Among the records below, which lines contain the string "FollyHash"? Report them.

+ + + + +

(** The counters [reset] sets to 0. *)
Definition resetCounters : list Counter :=
  [itemCount_; insertCount_; succInsertCount_; lookupCount_; succLookupCount_;
   removeCount_; succRemoveCount_; evictionCount_; evictionExpiredCount_;
   logicalWrittenCount_; physicalWrittenCount_; ioErrorCount_; bfFalsePositiveCount_;
   bfProbeCount_; checksumErrorCount_; usedSizeBytes_].

Record BigHashPersistentData : Type := mkBigHashPersistentData {
  pd_version : Z;
  pd_generationTime : Z;
  pd_itemCount : Z;
  pd_bucketSize : Z;
  pd_cacheBaseOffset : Z;
  pd_numBuckets : Z;
  pd_usedSizeBytes : Z;
  pd_validBucketCheckerState : ValidBucketChecker.State
}.

Class BigHashProto : Type := {
  encodeBigHash : BigHashPersistentData -> bytes;
  decodeBigHash : bytes -> res BigHashPersistentData
}.

Class BigHashProtoLaws `{BigHashProto} : Prop := {
  decode_encodeBigHash pd : decodeBigHash (encodeBigHash pd) = Ok pd
}.

(** [SpookyHashV2::Hash64] of a key with seed 0. *)
Class KeyHasher : Type := hashBuffer : bytes -> Z.

Definition makeHK `{KeyHasher} (k : bytes) : HashedKey := mkHK k (hashBuffer k).

Definition kBigHashValidBucketCheckerBucketsPerBit : Z := 100.
Definition kFormatVersion : Z := 10.

(** ** State and configuration *)

Section BigHash.
Context {D : Type} `{NavyDevice D} `{FollyHash} `{Crc32} `{KeyHasher}.

Record BigHash : Type := mkBigHash {
  bucketSize_ : Z;
  cacheBaseOffset_ : Z;
  numBuckets_ : Z;
  bloomFilter_ : option BloomFilter;
  validBucketChecker_ : ValidBucketChecker.t;
  generationTime_ : Z;
  device_ : D;
  counters : Counter -> Z;
  destructorCalls : list (HashedKey * bytes * DestructorEvent)
}.

Definition set_bloom (bf : option BloomFilter) (s : BigHash) : BigHash :=
  mkBigHash (bucketSize_ s) (cacheBaseOffset_ s) (numBuckets_ s) bf
    (validBucketChecker_ s) (generationTime_ s) (device_ s) (counters s) (destructorCalls s).
Definition set_checker (c : ValidBucketChecker.t) (s : BigHash) : BigHash :=
  mkBigHash (bucketSize_ s) (cacheBaseOffset_ s) (numBuckets_ s) (bloomFilter_ s) c
    (generationTime_ s) (device_ s) (counters s) (destructorCalls s).
Definition set_gen (g : Z) (s : BigHash) : BigHash :=
  mkBigHash (bucketSize_ s) (cacheBaseOffset_ s) (numBuckets_ s) (bloomFilter_ s)
    (validBucketChecker_ s) g (device_ s) (counters s) (destructorCalls s).
Definition set_device (d : D) (s : BigHash) : BigHash :=
  mkBigHash (bucketSize_ s) (cacheBaseOffset_ s) (numBuckets_ s) (bloomFilter_ s)
    (validBucketChecker_ s) (generationTime_ s) d (counters s) (destructorCalls s).
Definition set_counters (c : Counter -> Z) (s : BigHash) : BigHash :=
  mkBigHash (bucketSize_ s) (cacheBaseOffset_ s) (numBuckets_ s) (bloomFilter_ s)
    (validBucketChecker_ s) (generationTime_ s) (device_ s) c (destructorCalls s).
Definition log_destructor (l : list (HashedKey * bytes * DestructorEvent)) (s : BigHash) : BigHash :=
  mkBigHash (bucketSize_ s) (cacheBaseOffset_ s) (numBuckets_ s) (bloomFilter_ s)
    (validBucketChecker_ s) (generationTime_ s) (device_ s) (counters s) (destructorCalls s ++ l).

Definition set_counter (c : Counter) (n : Z) : M BigHash unit :=
  modify (fun s => set_counters (fun c' => if decide (c' = c) then n else counters s c') s).
(** [c.add(n)], [c.sub(n)], [c.inc()], [c.dec()]. *)
Definition add (c : Counter) (n : Z) : M BigHash unit :=
  modify (fun s => set_counters
    (fun c' => if decide (c' = c) then u64 (counters s c + n) else counters s c') s).
Definition sub (c : Counter) (n : Z) : M BigHash unit := add c (- n).
Definition inc (c : Counter) : M BigHash unit := add c 1.
Definition dec (c : Counter) : M BigHash unit := sub c 1.

Record Config : Type := mkConfig {
  cfg_bucketSize : Z;
  cfg_cacheBaseOffset : Z;
  cfg_cacheSize : Z;
  cfg_device : option D;
  cfg_bloomFilter : option BloomFilter
}.

Definition isPowTwo (v : Z) : bool := negb (v =? 0) && (Z.land v (v - 1) =? 0).
Lemma writeBucket_run (s : BH) (m : Z -> list entry) (bid : Z) (b : Bucket.t) (es : list entry)
    (km : Z -> list Z) :
  bh_env s -> 0 <= bid < numBuckets_ s -> valid s bid ->
  bucket_ok (bucketSize_ s) (numBuckets_ s) (generationTime_ s) bid b es ->
  bloom_ok (bloomFilter_ s) (numBuckets_ s) km ->
  (forall i e, 0 <= i < numBuckets_ s -> valid s i -> e ∈ updm m bid es i ->
     bloomFilter_ s <> None -> keyHash (fst e) ∈ km i) ->
  (forall i, i <> bid -> 0 <= i < numBuckets_ s -> valid s i ->
     on_device (bucketSize_ s) (cacheBaseOffset_ s) (numBuckets_ s) (generationTime_ s)
       (device_ s) i (m i)) ->
  exists ok s', writeBucket bid b s = (Ok ok, s') /\
    bh_inv s' (if ok : bool then updm m bid es else m) /\ same_core s s' /\
    destructorCalls s' = destructorCalls s /\
    if ok then validBucketChecker_ s' = validBucketChecker_ s
    else ~ valid s' bid /\ forall i, 0 <= i < numBuckets_ s -> valid s' i -> valid s i /\ i <> bid.
Proof.
  intros He Hb Hv Hbo Hbl Hkm Hoth.
  destruct (computeChecksum_total (Bucket.toBytes b)) as (c & Hck & Hc32).
  { rewrite zlen_toBytes. zl. }
  assert (Hlen : zlen (Bucket.toBytes (Bucket.setChecksum c b)) = bucketSize_ s).
  { rewrite zlen_toBytes. unfold Bucket.data. simpl.
    pose proof (repr_cap _ _ (bk_storage _ _ (bo_repr _ _ _ _ _ _ Hbo))) as Hcap.
    pose proof (bo_cap _ _ _ _ _ _ Hbo). lia. }
  unfold writeBucket, bind, get, lift, onDevice. rewrite Hck, bucket_offset by done.
  destruct (write_holds (device_ s) (cacheBaseOffset_ s + bucketSize_ s * bid)
    (Bucket.toBytes (Bucket.setChecksum c b))) as (ok & d' & -> & Hok & Hfr & Htr & Hal).
  { rewrite Hlen. by apply (en_transfer _ _ _ _ _ He). }
  rewrite Hlen in Hfr.
  assert (He' : bh_env (set_device d' s)).
  { destruct He as [? ? ? Ha Ht ?]. constructor; simpl; auto. by rewrite Hal. }
  assert (Hoth' : forall i, i <> bid -> 0 <= i < numBuckets_ s -> valid s i ->
    on_device (bucketSize_ s) (cacheBaseOffset_ s) (numBuckets_ s) (generationTime_ s) d' i (m i)).
  { intros i Hne Hir Hvi. destruct (Hoth i Hne Hir Hvi) as (v & b0 & Hh & Hl & Ho & Hbo').
    exists v, b0. split_and!; [|done..]. apply Hfr; [done|]. rewrite Hl.
    pose proof (en_bs _ _ _ _ _ He). nia. }
  assert (Hblm : forall m' : Z -> list entry, (forall i e, 0 <= i < numBuckets_ s -> valid s i -> e ∈ m' i ->
    bloomFilter_ s <> None -> keyHash (fst e) ∈ km i) ->
    exists km1, bloom_ok (bloomFilter_ s) (numBuckets_ s) km1 /\ forall i e, 0 <= i < numBuckets_ s ->
      valid s i -> e ∈ m' i -> keyHash (fst e) ∈ km1 i).
  { intros m' Hm'. destruct (bloomFilter_ s) eqn:Ef.
    - exists km. split; [done|]. intros. by apply (Hm' i e).
    - exists (fun i => (fun e => keyHash (fst e)) <$> m' i). split; [done|].
      intros i e _ _ He0. apply list_elem_of_fmap. by exists e. }
  destruct ok.
  - exists true, (set_device d' s). unfold ret. split_and!; try done. constructor; simpl.
    + apply He'.
    + by apply Hblm.
    + intros i Hir Hvi. destruct (decide (i = bid)) as [->|Hne].
      * rewrite updm_eq. apply (written_on_device s d' bid b es c); auto.
      * rewrite updm_ne by done. by apply Hoth'.
  - destruct (disable_run (set_device d' s) bid He' Hb) as (ck & -> & Hec & Hnv & Hvb).
    exists false, (set_checker ck (set_device d' s)). unfold ret. split_and!; try done.
    destruct (Hblm (updm m bid es) Hkm) as (km' & Hbl' & Hkm'). constructor; simpl.
    + apply Hec.
    + exists km'. split; [done|]. intros i e Hir Hvi Hin. destruct (Hvb i Hir Hvi) as [Hvi' Hne].
      apply Hkm'; [done|done|]. by rewrite updm_ne.
    + intros i Hir Hvi. destruct (Hvb i Hir Hvi) as [Hvi' Hne]. by apply Hoth'.
Qed.
End Inv.
(* ===== verification/BigHashSpec.v ===== *)
(** * BigHash: the operations and what they promise *)

From S2P Require Import Prelude Bytes BloomFilter BloomFilterSpec BucketStorage Bucket BucketSpec Device BigHash BigHashProofs.
From stdpp Require Import base tactics numbers list.

#[local] Open Scope Z_scope.

(** ** BigHash: the operations on the invariant

    Each operation is total on a state that satisfies [bh_inv] and is
    characterised by what it does to the entries of the key's bucket. *)

Section Ops.
Context {D : Type} `{NavyDeviceLaws D} `{FollyHash} `{Crc32} `{!Crc32Laws} `{KeyHasher}.
Notation BH := (BigHash D).

(** A counter update only changes the counters. *)
Lemma bind_add {A} (c : Counter) (n : Z) (k : unit -> M BH A) (s : BH) :
  bind (add c n) k s = k tt (set_counters
    (fun c' => if decide (c' = c) then u64 (counters s c + n) else counters s c') s).
Proof. done. Qed.

Lemma bind_get {A} (k : BH -> M BH A) (s : BH) : bind get k s = k s s.
Proof. done. Qed.

Lemma bind_ok {A B} (m : M BH A) (k : A -> M BH B) (s s' : BH) (a : A) :
  m s = (Ok a, s') -> bind m k s = k a s'.
Proof. intros E. unfold bind. by rewrite E. Qed.

Lemma inv_counters (s : BH) (m : Z -> list entry) (c : Counter -> Z) :
  bh_inv s m -> bh_inv (set_counters c s) m.
Proof. done. Qed.

Lemma inv_env (s : BH) (m : Z -> list entry) : bh_inv s m -> bh_env s.
Proof. intros Hi. apply (pi_env _ _ _ _ _ _ _ _ Hi). Qed.

Lemma isBucketValid_run (s : BH) (bid : Z) :
  bh_env s -> 0 <= bid < numBuckets_ s ->
  (valid s bid /\ isBucketValid bid s = (Ok true, s)) \/
  (~ valid s bid /\ isBucketValid bid s = (Ok false, s)).
Proof.
  intros He Hb. unfold isBucketValid, bind, get, lift, valid.
  destruct (isBucketValid_total _ _ _ (en_checker _ _ _ _ _ He) Hb) as [[? ->]|[? ->]]; auto.
Qed.

Lemma runBucket_ok {W A} (op : M (Bucket.t * W) A) (b b' : Bucket.t) (w w' : W) (a : A) (s : BH) :
  op (b, w) = (Ok a, (b', w')) -> runBucket op b w s = (Ok (a, b', w'), s).
Proof. intros E. unfold runBucket. by rewrite E. Qed.

(** A state reached by an operation: what never changes, and buckets are only
    ever disabled. *)
Definition steps_to (s s' : BH) : Prop :=
  same_core s s' /\ forall i, 0 <= i < numBuckets_ s -> valid s' i -> valid s i.

Lemma steps_refl (s : BH) : steps_to s s.
Proof. by split. Qed.

Lemma steps_same (s s' : BH) :
  same_core s s' -> validBucketChecker_ s' = validBucketChecker_ s -> steps_to s s'.
Proof. intros Hc Hv. split; [done|]. unfold valid. by rewrite Hv. Qed.

(** ** [lookup] *)

(** The answer for a key, from the entries of its bucket. *)
Definition answer (es : list entry) (hk : HashedKey) : Status * option bytes :=
  match lookup_key hk es with Some v => (StatusOk, Some v) | None => (NotFound, None) end.

Lemma find_answer (b : Bucket.t) (es : list entry) (hk : HashedKey) :
  bk_repr b es -> is_bytes (key hk) ->
  match answer es hk with
  | (_, Some v) => exists vw, Bucket.find b hk = Ok vw /\ isNull vw = false /\
                              view_bytes (Bucket.data b) vw = Ok v
  | (_, None) => Bucket.find b hk = Ok nullView
  end.
Proof.
  intros Hr Hk. pose proof (find_repr b es hk Hr Hk) as Hf. unfold answer.
  by destruct (lookup_key hk es).
Qed.

Lemma reject_answer (es : list entry) (hk : HashedKey) :
  (forall e, e ∈ es -> keyHash (fst e) <> keyHash hk) -> answer es hk = (NotFound, None).
Proof.
  intros Hn. unfold answer. rewrite (proj2 (lookup_key_None hk es)); [done|].
  intros (e & -> & Hin)%list_elem_of_fmap. by apply (Hn e).
Qed.
(* ===== verification/BigHashClaims.v ===== *)
(** * BigHash: theorems

    A concrete engine, the properties of the engine over any device, and
    restarts. *)

From S2P Require Import Prelude Bytes BloomFilter BloomFilterSpec BucketStorage Bucket BucketSpec Device BigHash BigHashProofs BigHashSpec.
From stdpp Require Import base tactics numbers list.

#[local] Open Scope Z_scope.
#[local] Open Scope cachelib_scope.

(** ** BigHash: a concrete engine

    Two buckets of 128 bytes on a memory device, with a bloom filter and
    small stand-ins for the hash functions, to evaluate the model with. *)

#[export] Instance demoHash : FollyHash := {|
  hashInt x := u64 (x * 11400714819323198485 + 1);
  combineHashes a b := u64 (a * 3 + b)
|}.
#[export] Instance demoCrc : Crc32 := fun b => u32 (foldl (fun a x => a * 31 + x) 7 b).
#[export] Instance demoCrcLaws : Crc32Laws.
Proof. intros b. apply u32_range. Qed.
#[export] Instance demoKeyHasher : KeyHasher := fun b => u64 (foldl (fun a x => a * 257 + x) 1 b).

Definition demoDevice : Device MemoryDevice :=
  mkDevice 256 1 0 0 None 0 0 0 0 0 0 (mkMemoryDevice (replicate 256 0)).

Definition demoBloom : option BloomFilter :=
  match makeFilters 2 2 16 with Ok bf => Some bf | Throw _ => None end.

Definition demoConfig : Config (D := Device MemoryDevice) :=
  mkConfig 128 0 256 (Some demoDevice) demoBloom.

Lemma demo_setup : setup_ok 128 0 2 demoBloom demoDevice.
Proof.
  constructor; try lia.
  - vm_compute. done.
  - intros bid Hb. change (dev_canTransfer demoDevice (0 + 128 * bid) 128). unfold dev_canTransfer.
    change (implSize (impl_ demoDevice)) with 256. cbn. lia.
  - exists (fun _ => []). unfold demoBloom.
    destruct (makeFilters_repr 2 2 16) as (bf & E & Hr & Hn & _); [lia..|vm_compute; done|].
    rewrite E. done.
Qed.

Lemma demo_stale : all_stale 128 0 2 1 demoDevice.
Proof.
  intros bid Hb. exists (replicate 128 0). split_and!; [|done|].
  - assert (bid = 0 \/ bid = 1) as [-> | ->] by lia;
      (split_and!; [lia|vm_compute; done|vm_compute; done]).
  - intros b E. left. vm_compute in E. injection E as <-. vm_compute. done.
Qed.

(** The engine after its constructor. *)
Definition demoEngine : BigHash (Device MemoryDevice) :=
  match newBigHash demoConfig 1 with
  | Ok s => s
  | Throw _ => mkBigHash 0 0 0 None (ValidBucketChecker.make 0 1) 0 demoDevice (fun _ => 0) []
  end.

Lemma demo_new :
  newBigHash demoConfig 1 = Ok demoEngine /\ bh_inv demoEngine (fun _ => []) /\
  bucketSize_ demoEngine = 128 /\ numBuckets_ demoEngine = 2.
Proof.
  unfold demoEngine, newBigHash.
  replace (validate demoConfig) with (Ok tt : res unit) by (vm_compute; done).
  cbn [rbind cfg_device demoConfig].
  match goal with |- context [reset 1 ?s0] => destruct (reset_run s0 1 demo_setup demo_stale) as
    (s & -> & Hi & Hb & Hn & _ & Hc) end.
  done.
Qed.

Definition demo_hk (k : bytes) : HashedKey := makeHK k.

Lemma demo_hk_ok (k : bytes) : is_bytes k -> forall v, is_bytes v -> entry_ok (demo_hk k, v).
Proof. intros Hk v Hv. constructor; [done|done|]. apply Z.mod_pos_bound. lia. Qed.

Lemma small_bytes (l : bytes) : forallb (fun x => (0 <=? x) && (x <? 256)) l = true -> is_bytes l.
Proof.
  rewrite forallb_forall. intros Hf. apply Forall_forall. intros x Hx%list_elem_of_In.
  specialize (Hf x Hx). apply andb_true_iff in Hf as [H1%Z.leb_le H2%Z.ltb_lt]. unfold is_u8. lia.
Qed.

Definition demo_ops : list bh_op :=
  [OInsert (demo_hk [1; 2]) [10; 11; 12]; OLookup (demo_hk [1; 2]);
   OInsert (demo_hk [1; 2]) [20]; OInsert (demo_hk [3]) (replicate 60 7);
   OLookup (demo_hk [1; 2]); ORemove (demo_hk [1; 2]); OLookup (demo_hk [1; 2])].

Lemma demo_ops_ok : Forall (op_ok 128) demo_ops.
Proof.
  repeat (apply Forall_cons; split); try apply Forall_nil; try done; simpl;
    try (split; [apply demo_hk_ok; by apply small_bytes|vm_compute; done]); by apply small_bytes.
Qed.

(** The run itself, evaluated. *)
Example demo_run :
  result_of (run_bh None demo_ops) demoEngine
  = Ok [(StatusOk, None); (StatusOk, Some [10; 11; 12]); (StatusOk, None); (StatusOk, None);
        (StatusOk, Some [20]); (StatusOk, None); (NotFound, None)].
Proof. vm_compute. reflexivity. Qed.

(** ** Behaviours worth knowing *)

(** Disabling a bucket never moves the counter of disabled buckets: it stays
    at the value recovered, 0 for a new cache. *)
Lemma disabled_counter_stays (c c' : ValidBucketChecker.t) (idx : Z) :
  ValidBucketChecker.disableBucket c idx = Ok c' ->
  ValidBucketChecker.numDisabledBuckets c' = ValidBucketChecker.numDisabledBuckets c.
Proof.
  unfold ValidBucketChecker.disableBucket. destruct (bitSet _ _ _); [|done].
  cbn [rbind]. intros [= <-]. done.
Qed.

(** A configuration of exactly 2^32 buckets is valid, but the checker is built
    for 0 of them and has no byte to look at. *)
Example full_range_has_no_checker :
  validate (mkConfig (D := Device MemoryDevice) 4096 0 (2 ^ 44) (Some demoDevice) None) = Ok tt /\
  ValidBucketChecker.isBucketValid
    (ValidBucketChecker.make (u32 (2 ^ 44 / 4096)) kBigHashValidBucketCheckerBucketsPerBit) 0
  = Throw UndefinedBehavior.
Proof. vm_compute. split; reflexivity. Qed.

(** A random sample of the bucket with the one key [1; 2] returns a key that
    runs on into the value. *)
Example random_key_runs_on :
  result_of (let! _ := BigHash.insert None (demo_hk [1; 2]) [10; 11; 0] in
             BigHash.getRandomAlloc (getBucketId demoEngine (demo_hk [1; 2])) 0) demoEngine
  = Ok (StatusOk, [1; 2; 10; 11], Some [10; 11; 0]).
Proof. vm_compute. reflexivity. Qed.

(** Clearing a filter makes it say that no key exists. *)
Example cleared_filter_rejects :
  match makeFilters 1 2 16 with
  | Ok bf => (let! _ := BloomFilter.set 0 5 in let! _ := BloomFilter.clear 0 in
              let! bf := get in lift (couldExist bf 0 5)) bf
  | Throw e => (Throw e, emptyBloomFilter)
  end.1 = Ok false.
Proof. vm_compute. reflexivity. Qed.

+ + + + +

**Exercise answer**
Context {D : Type} `{NavyDevice D} `{FollyHash} `{Crc32} `{KeyHasher}.
Context {D : Type} `{NavyDeviceLaws D} `{FollyHash} `{Crc32} `{!Crc32Laws} `{KeyHasher}.
#[export] Instance demoHash : FollyHash := {|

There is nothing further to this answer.